The AHAS enzyme is one of the approximately 50,000 enzyme systems in rice, and there are roughly 650 building blocks (amino acids) in the rice AHAS enzyme. There was no certainty that herbicide-resistant forms of AHAS could be found in rice. Essentially, the search for rice with resistance to imidazolinone herbicides involved looking for a needle in a haystack, if such a “needle” existed in the first place.
Environmentally Friendly
Although imidazolinones are toxic to weeds, they do not affect animals, insects or people, which lack the AHAS enzyme that the herbicide disrupts. Thus, imidazolinones are environment-ally friendly herbicides.
While not toxic to animals, imidazolinones are so potent to weeds that it takes only 1 to 2 ounces per acre to control nearly all rice field weeds, and the herbicides are particularly effective on red rice. By comparison, many rice herbicides now used are applied at rates of several pounds per acre, and they do not control red rice. Replacing these larger volume herbicides with the imidazolinone herbicides will result in a reduction in herbicide release into the environment, and the imidazolinone herbicides are less toxic to begin with.
After more than a decade of searching through some 1 billion rice seeds and plants, an individual plant with an AHAS enzyme resistant to imidazolinone herbicides was found. This single survivor was transferred to the greenhouse for further work. The seeds it produced were planted, and the resulting seedlings sprayed with herbicide. They also were resistant, proving that the parental plant was indeed herbicide-resistant and not an “escape,” a plant missed while spraying. It also proved that its progeny inherited the resistance trait.
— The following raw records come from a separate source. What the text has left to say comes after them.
(** X8. The warehouse client is built lazily and once.  When
    [get_bq_client] returns a client it is kept in the session, and every
    later call returns that client without building one, whatever the
    credentials or the constructor would give by then; when building fails
    nothing is kept, so the next call tries again. *)
Theorem get_bq_client_builds_once (env : Env) (s : Session) :
  match get_bq_client env s with
  | (s', Return c) =>
      bq_client s' = Some c
      /\ (forall env', get_bq_client env' s' = (s', Return c))
      /\ (forall k, data_cache s' k = data_cache s k)
      /\ producer_calls s' = producer_calls s
  | (s', Raise e) => s' = s /\ bq_client s = None
  end.
Proof.
  unfold get_bq_client. destruct (bq_client s) as [c|] eqn:Hc.
  - split; [exact Hc |]. split; [| split; reflexivity].
    intros env'. unfold get_bq_client. now rewrite Hc.
  - destruct (bigquery_Client env _ _) as [e|c]; [now split |].
    split; [reflexivity |]. split; [| split; reflexivity].
    intros env'. reflexivity.
Qed.

(** ** Render passes and the cache *)

Lemma load_all_state (env : Env) (now : Z) (s : Session) :
  fst (load_all env now s) = fst (run_loaders env now load_order s).
Proof.
  unfold load_all, load_order, run_loaders, load_current_stats,
    load_daily_metrics, load_agent_performance, load_tag_analysis,
    load_hourly_heatmap, bind, ret.
  destruct (load env CurrentStats now s) as [s1 [e1|v1]]; [reflexivity |].
  destruct (load env DailyMetrics now s1) as [s2 [e2|v2]]; [reflexivity |].
  destruct (load env AgentPerformance now s2) as [s3 [e3|v3]]; [reflexivity |].
  destruct (load env TagAnalysis now s3) as [s4 [e4|v4]]; [reflexivity |].
  destruct (load env HourlyHeatmap now s4) as [s5 [e5|v5]]; reflexivity.
Qed.

Lemma main_state (env : Env) (now : Z) (s : Session) :
  fst (main env now s) = fst (load_all env now s).
Proof.
  unfold main. destruct (load_all env now s) as [s' [e|d]]; reflexivity.
Qed.

Lemma load_invocations_bound (env : Env) (a k : QueryKey) (now : Z)
    (s : Session) :
  (invocations k s <= invocations k (fst (load env a now s))
   <= invocations k s + (if QueryKey_eq_dec a k then 1 else 0))%nat.
Proof.
  rewrite load_invocations. destruct (QueryKey_eq_dec a k); [| lia].
  destruct (data_cache s a) as [[t0 v]|]; [| lia].
  destruct (now - t0 <? 300)%Z; lia.
Qed.

Lemma run_loaders_invocations (env : Env) (now : Z) (k : QueryKey)
    (ks : list QueryKey) (s : Session) :
  List.NoDup ks ->
  (invocations k s <= invocations k (fst (run_loaders env now ks s))
   <= invocations k s + (if in_dec QueryKey_eq_dec k ks then 1 else 0))%nat.
Proof.
  revert s. induction ks as [|a ks IH]; intros s Hnd; cbn [run_loaders].
  - unfold ret. cbn [fst]. destruct (in_dec _ _ _); lia.
  - inversion Hnd as [|? ? Hnotin Hnd']; subst.
    pose proof (load_invocations_bound env a k now s) as Ha.
    unfold bind.
    destruct (load env a now s) as [s1 [e|v]]; cbn [fst] in *.
    + destruct (in_dec QueryKey_eq_dec k (a :: ks)) as [Hin | Hout];
        destruct (QueryKey_eq_dec a k) as [-> | Hne]; try lia;
        exfalso; cbn [In] in *; tauto.
    + specialize (IH s1 Hnd').
      destruct (in_dec QueryKey_eq_dec k (a :: ks)) as [Hin | Hout];
        destruct (in_dec QueryKey_eq_dec k ks) as [Hin' | Hout'];
        destruct (QueryKey_eq_dec a k) as [-> | Hne]; try lia;
        exfalso; cbn [In] in *; intuition congruence.
Qed.

(** X9. A render pass runs each query at most once, and it never forgets a
    run: for every loader the number of query runs after [main] is the
    number before or one more. *)
Theorem render_runs_each_query_at_most_once (env : Env) (now : Z)
    (s : Session) (k : QueryKey) :
  (invocations k s <= invocations k (fst (main env now s))
   <= S (invocations k s))%nat.
Proof.
  rewrite main_state, load_all_state.
  assert (Hnd : List.NoDup load_order).
  { unfold load_order. repeat constructor; simpl; intuition discriminate. }
  pose proof (run_loaders_invocations env now k load_order s Hnd) as H.
  destruct (in_dec QueryKey_eq_dec k load_order); lia.
Qed.

Lemma load_fresh_entry (env : Env) (k : QueryKey) (now : Z) (s s' : Session)
    (v : ResultT k) :
  (forall t0 v0, data_cache s k = Some (t0, v0) -> (300 <= now - t0)%Z) ->
  load env k now s = (s', Return v) ->
  data_cache s' k = Some (now, v).
Proof.
  intros Hmiss Hl. destruct (cached_miss env k now s Hmiss) as [_ H].
  rewrite Hl in H. now apply H.
Qed.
A program for breeding the trait into higher-yielding varieties was then initiated, and conventional plant breeding techniques were used to transfer the trait into established and promising new rice varieties. Seed collected from these crosses was planted in the field, comprising more than 2,000 unique rows. As the rice approached harvest, rice breeders were invited to visit the field and select seed from plants they felt showed promise. The first two U.S. varieties of Clearfield rice originated from this field and were released from the LSU AgCenter’s Rice Research Station as CL 121 and CL 141.
Meanwhile, the search continued for additional herbicide-resistant rice plants, with the hope of finding a higher resistance level. The first plant discovered had sufficient resistance for commercial use, but sometimes exhibited injury symptoms from the herbicide application. The plants recovered and yields were not affected, but a higher resistance level would avoid the temporary discoloration and slowing of growth sometimes observed.
During the subsequent five-year period, another billion seeds and seedlings were tested before a second herbicide-resistant plant was discovered. Further testing of progeny from this plant indicated that it was considerably more herbicide-resistant than the first plant discovered. It exhibited almost no injury symptoms, even when subjected to excessively high rates of the most potent imidazolinone herbicides tested. It was also high-yielding and produced excellent quality grain. An increase of the seeds tracing back to this discovered plant was conducted to develop the rice variety named CL 161 for release to growers. Within a year CL 161 essentially replaced CL 121 and CL 141, and the acreage planted to Clearfield rice in 2003 increased by nearly threefold over the previous year. The number of acres planted with this naturally herbicide-resistant rice is expected to continue to increase for several years.
Timothy P. Croughan, Professor, Rice Research Station, Crowley, La.
(This article appeared in the fall 2003 issue of Louisiana Agriculture.)